» **WORK REQUIRED**
Return, word for word, only the lines of the data below that lie between the line with "(* ===== verification/BeatScheduler.v" and the line with "to the database", those two lines included.

Stored data entries
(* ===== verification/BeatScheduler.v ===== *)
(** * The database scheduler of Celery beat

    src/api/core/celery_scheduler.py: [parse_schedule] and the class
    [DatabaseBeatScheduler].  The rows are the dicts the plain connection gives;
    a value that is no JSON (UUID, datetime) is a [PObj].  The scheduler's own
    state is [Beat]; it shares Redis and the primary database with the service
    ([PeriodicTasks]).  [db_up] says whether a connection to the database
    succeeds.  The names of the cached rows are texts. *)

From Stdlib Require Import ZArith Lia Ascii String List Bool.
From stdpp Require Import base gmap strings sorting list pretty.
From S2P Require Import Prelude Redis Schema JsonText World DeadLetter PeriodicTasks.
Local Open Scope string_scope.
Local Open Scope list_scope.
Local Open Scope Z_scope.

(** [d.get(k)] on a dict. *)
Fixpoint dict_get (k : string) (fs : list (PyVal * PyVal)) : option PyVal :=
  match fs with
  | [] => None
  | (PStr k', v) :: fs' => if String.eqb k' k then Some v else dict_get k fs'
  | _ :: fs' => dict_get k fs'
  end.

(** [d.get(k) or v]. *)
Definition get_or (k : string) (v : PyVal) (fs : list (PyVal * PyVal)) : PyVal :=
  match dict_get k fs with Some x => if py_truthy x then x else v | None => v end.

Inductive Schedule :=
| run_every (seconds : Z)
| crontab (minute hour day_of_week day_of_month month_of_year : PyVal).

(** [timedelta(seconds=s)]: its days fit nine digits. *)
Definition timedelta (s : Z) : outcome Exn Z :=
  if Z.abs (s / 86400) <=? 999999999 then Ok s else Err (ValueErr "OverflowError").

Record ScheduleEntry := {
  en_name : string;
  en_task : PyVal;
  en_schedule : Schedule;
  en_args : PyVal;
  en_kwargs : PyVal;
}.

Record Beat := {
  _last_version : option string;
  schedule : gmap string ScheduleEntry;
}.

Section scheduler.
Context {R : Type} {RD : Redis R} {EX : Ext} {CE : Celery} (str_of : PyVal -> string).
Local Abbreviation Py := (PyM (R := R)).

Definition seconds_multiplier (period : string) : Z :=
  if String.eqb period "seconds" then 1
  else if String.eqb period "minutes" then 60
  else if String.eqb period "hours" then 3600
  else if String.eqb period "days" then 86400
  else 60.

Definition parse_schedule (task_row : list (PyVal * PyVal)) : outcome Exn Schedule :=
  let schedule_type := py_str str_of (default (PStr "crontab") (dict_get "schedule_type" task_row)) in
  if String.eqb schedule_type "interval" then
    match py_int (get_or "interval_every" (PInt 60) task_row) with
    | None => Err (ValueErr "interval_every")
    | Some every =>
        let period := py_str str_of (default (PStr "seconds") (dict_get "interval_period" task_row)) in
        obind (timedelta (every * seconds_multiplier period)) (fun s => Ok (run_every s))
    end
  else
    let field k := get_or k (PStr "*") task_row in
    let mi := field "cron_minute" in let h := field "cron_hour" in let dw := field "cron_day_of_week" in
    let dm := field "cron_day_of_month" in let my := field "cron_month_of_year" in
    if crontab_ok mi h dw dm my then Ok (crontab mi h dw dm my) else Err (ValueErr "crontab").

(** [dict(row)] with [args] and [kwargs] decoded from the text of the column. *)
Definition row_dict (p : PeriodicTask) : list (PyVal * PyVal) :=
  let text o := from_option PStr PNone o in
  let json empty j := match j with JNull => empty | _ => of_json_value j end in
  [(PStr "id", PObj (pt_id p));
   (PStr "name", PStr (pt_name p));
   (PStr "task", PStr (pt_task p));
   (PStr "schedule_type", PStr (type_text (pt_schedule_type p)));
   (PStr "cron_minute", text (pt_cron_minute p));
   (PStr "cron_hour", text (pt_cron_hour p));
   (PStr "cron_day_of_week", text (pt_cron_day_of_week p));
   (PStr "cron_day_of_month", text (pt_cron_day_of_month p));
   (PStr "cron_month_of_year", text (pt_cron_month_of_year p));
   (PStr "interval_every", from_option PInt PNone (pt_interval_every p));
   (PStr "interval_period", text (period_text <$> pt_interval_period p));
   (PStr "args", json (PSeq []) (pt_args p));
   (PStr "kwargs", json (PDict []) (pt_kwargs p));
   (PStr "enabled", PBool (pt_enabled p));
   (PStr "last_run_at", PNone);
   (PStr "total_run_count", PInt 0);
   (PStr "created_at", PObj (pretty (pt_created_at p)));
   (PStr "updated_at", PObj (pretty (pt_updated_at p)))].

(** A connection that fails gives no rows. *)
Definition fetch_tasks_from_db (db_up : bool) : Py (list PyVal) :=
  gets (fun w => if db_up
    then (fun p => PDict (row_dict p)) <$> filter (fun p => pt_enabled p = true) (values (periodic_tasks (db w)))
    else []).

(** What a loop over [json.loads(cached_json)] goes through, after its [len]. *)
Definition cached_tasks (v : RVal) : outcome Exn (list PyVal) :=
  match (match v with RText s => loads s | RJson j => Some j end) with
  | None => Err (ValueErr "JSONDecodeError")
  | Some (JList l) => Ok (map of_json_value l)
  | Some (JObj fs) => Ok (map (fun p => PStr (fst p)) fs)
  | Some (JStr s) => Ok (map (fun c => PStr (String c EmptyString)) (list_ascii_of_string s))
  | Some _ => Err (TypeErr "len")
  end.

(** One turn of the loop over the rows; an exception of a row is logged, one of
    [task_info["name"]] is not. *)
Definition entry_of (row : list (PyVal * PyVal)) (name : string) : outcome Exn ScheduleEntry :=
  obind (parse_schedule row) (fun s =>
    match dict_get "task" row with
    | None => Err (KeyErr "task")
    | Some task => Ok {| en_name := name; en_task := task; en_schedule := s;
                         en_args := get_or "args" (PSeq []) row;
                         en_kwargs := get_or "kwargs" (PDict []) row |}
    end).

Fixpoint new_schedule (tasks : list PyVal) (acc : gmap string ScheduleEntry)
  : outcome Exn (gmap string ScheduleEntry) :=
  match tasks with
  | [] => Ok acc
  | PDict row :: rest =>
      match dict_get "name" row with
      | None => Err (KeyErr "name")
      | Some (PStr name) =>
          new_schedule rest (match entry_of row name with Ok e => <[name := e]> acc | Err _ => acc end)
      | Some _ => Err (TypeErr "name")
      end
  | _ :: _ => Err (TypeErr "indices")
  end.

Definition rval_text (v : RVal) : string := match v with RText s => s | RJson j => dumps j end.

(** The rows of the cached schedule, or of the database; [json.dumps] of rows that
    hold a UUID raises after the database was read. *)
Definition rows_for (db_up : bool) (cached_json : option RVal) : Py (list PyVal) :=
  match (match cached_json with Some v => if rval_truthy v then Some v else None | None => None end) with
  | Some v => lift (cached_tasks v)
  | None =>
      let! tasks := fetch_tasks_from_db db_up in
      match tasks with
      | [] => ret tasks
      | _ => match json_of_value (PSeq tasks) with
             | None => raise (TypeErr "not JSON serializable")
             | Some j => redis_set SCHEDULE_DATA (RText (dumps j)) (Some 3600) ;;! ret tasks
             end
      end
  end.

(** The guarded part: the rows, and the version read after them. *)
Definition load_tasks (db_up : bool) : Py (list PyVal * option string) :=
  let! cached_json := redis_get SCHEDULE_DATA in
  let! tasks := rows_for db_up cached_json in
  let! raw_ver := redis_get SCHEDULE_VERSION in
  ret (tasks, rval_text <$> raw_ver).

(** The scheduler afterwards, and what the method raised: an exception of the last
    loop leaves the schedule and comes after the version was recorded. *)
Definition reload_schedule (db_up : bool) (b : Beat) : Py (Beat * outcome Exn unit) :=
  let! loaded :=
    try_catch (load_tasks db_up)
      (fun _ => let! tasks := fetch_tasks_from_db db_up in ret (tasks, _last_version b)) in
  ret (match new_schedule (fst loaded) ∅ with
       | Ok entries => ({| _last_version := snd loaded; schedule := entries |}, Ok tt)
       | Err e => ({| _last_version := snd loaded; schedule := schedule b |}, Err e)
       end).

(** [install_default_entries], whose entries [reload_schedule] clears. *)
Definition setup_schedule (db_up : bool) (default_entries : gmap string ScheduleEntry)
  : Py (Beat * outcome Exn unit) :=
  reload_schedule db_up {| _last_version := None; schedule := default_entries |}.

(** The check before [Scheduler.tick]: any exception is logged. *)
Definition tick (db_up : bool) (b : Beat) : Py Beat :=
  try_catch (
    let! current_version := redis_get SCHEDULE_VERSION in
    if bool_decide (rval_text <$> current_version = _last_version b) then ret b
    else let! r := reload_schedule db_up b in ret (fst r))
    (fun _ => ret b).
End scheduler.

---

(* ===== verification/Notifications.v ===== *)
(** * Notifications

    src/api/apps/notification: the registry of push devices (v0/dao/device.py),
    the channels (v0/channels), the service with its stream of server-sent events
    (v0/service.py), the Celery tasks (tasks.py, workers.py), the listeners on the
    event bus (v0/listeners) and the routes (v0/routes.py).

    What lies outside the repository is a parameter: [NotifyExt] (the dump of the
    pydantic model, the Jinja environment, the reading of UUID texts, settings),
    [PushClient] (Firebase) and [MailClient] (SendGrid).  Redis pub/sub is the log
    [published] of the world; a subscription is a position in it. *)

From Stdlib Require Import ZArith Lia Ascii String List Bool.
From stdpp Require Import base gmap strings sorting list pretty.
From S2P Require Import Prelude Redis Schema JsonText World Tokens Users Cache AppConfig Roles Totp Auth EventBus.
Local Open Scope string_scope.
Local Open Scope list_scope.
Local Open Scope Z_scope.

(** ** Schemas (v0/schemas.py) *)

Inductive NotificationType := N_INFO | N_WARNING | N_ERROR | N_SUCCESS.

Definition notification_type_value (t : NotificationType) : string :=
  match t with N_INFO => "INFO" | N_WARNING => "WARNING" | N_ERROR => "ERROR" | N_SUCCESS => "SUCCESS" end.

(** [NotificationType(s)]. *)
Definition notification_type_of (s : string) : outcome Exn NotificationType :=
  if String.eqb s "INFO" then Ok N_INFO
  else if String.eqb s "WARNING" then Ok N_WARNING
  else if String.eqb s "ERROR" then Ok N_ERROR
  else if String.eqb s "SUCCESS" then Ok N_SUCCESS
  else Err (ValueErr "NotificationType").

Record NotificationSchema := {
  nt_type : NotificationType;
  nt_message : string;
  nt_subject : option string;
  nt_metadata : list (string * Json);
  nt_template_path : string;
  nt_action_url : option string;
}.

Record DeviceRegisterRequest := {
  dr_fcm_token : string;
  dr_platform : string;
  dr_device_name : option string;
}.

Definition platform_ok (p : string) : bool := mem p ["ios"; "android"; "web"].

==

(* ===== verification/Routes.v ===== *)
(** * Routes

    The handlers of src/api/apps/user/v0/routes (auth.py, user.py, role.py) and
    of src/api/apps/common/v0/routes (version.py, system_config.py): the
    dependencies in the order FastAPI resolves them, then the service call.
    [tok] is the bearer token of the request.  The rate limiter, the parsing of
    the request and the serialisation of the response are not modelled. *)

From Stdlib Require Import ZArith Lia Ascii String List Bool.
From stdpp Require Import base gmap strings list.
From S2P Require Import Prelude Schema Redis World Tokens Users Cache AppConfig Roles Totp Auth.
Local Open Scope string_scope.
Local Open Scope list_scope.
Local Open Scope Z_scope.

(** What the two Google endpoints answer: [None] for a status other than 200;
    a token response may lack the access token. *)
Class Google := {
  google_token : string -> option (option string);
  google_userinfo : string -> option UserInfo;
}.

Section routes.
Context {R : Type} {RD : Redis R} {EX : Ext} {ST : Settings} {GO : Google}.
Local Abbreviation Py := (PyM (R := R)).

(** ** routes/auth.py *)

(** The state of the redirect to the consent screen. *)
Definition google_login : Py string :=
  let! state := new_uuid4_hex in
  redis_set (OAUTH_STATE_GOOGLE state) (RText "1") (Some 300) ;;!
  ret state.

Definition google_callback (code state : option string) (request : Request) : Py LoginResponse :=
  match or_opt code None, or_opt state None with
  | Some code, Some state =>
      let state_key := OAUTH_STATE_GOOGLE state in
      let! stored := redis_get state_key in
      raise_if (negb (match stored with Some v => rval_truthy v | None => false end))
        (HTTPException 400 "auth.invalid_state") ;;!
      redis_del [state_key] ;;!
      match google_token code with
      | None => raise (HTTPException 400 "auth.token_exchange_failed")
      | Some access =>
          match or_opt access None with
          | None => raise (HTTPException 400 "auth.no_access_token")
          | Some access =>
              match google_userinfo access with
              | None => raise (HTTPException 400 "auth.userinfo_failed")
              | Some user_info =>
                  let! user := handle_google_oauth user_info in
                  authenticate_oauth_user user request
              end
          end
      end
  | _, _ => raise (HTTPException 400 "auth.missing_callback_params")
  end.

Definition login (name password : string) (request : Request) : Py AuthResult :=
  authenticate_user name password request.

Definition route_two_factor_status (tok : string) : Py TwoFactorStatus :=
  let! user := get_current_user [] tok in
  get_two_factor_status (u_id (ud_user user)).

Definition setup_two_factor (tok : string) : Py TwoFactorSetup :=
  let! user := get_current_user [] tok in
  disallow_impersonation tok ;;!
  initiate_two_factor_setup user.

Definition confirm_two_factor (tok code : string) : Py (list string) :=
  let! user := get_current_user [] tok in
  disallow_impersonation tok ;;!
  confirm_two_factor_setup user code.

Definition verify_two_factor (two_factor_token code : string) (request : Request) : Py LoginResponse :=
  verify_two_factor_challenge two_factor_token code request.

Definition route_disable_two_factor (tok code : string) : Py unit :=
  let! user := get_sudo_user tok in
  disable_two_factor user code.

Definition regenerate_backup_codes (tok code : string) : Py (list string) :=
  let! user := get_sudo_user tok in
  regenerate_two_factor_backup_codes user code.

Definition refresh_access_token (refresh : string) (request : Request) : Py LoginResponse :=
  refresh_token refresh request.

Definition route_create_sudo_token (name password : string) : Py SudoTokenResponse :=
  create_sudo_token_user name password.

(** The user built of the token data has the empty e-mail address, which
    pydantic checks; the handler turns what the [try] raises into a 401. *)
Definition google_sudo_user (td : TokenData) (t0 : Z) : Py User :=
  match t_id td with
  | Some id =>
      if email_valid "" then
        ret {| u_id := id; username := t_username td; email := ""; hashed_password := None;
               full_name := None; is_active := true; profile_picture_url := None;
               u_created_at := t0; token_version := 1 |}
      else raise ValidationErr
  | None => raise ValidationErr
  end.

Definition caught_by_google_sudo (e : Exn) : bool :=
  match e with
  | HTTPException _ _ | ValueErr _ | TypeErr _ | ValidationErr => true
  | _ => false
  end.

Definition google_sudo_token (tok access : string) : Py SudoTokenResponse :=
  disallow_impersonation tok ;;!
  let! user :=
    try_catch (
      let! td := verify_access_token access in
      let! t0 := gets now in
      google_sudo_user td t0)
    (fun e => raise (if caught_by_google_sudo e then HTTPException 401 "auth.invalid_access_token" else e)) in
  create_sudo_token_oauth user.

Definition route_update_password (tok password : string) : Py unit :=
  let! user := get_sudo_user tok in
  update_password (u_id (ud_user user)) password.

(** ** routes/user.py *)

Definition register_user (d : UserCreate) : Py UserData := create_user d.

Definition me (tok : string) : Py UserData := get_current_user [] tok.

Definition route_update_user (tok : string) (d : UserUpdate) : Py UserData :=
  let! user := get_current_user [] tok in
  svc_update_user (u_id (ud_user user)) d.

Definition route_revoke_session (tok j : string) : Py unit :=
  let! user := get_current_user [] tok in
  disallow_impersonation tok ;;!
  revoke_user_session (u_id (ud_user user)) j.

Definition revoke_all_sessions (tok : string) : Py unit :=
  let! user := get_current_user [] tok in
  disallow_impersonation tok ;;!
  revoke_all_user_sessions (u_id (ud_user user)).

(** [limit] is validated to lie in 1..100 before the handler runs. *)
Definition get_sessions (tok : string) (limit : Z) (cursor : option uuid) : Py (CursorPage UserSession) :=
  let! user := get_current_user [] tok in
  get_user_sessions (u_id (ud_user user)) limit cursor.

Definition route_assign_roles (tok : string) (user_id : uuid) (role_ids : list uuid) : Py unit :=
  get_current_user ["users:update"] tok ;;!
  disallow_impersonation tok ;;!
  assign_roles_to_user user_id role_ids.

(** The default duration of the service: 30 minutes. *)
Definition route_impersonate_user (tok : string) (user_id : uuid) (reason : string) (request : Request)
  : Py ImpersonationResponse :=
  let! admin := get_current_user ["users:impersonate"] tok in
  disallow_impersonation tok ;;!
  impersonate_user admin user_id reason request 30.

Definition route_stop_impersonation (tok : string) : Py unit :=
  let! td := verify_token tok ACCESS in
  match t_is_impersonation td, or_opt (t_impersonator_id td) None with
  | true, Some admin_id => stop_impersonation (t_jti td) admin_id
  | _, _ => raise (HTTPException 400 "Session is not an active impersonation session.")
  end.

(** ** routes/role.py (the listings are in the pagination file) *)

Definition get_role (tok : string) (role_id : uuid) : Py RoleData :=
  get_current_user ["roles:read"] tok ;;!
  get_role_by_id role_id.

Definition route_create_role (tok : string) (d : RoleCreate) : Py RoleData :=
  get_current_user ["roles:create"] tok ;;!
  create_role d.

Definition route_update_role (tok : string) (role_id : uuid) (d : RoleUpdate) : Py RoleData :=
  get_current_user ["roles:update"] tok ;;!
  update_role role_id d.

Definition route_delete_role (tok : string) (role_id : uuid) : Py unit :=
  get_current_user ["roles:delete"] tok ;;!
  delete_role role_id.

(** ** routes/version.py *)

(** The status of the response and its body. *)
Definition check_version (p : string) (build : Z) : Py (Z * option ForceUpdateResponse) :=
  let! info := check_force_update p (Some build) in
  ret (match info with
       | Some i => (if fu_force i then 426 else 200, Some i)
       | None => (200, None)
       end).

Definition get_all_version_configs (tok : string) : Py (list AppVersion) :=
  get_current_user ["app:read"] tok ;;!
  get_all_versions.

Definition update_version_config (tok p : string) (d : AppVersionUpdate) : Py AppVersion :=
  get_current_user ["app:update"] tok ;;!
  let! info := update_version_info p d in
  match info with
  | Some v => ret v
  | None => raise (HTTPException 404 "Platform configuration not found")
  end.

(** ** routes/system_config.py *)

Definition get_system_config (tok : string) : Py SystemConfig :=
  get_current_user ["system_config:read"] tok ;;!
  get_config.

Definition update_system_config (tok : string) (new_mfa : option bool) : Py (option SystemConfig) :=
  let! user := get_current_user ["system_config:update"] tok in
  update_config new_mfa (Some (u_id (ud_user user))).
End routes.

» **FINISHED EXERCISE**
(* ===== verification/BeatScheduler.v ===== *)
(** * The database scheduler of Celery beat

    src/api/core/celery_scheduler.py: [parse_schedule] and the class
    [DatabaseBeatScheduler].  The rows are the dicts the plain connection gives;
    a value that is no JSON (UUID, datetime) is a [PObj].  The scheduler's own
    state is [Beat]; it shares Redis and the primary database with the service
    ([PeriodicTasks]).  [db_up] says whether a connection to the database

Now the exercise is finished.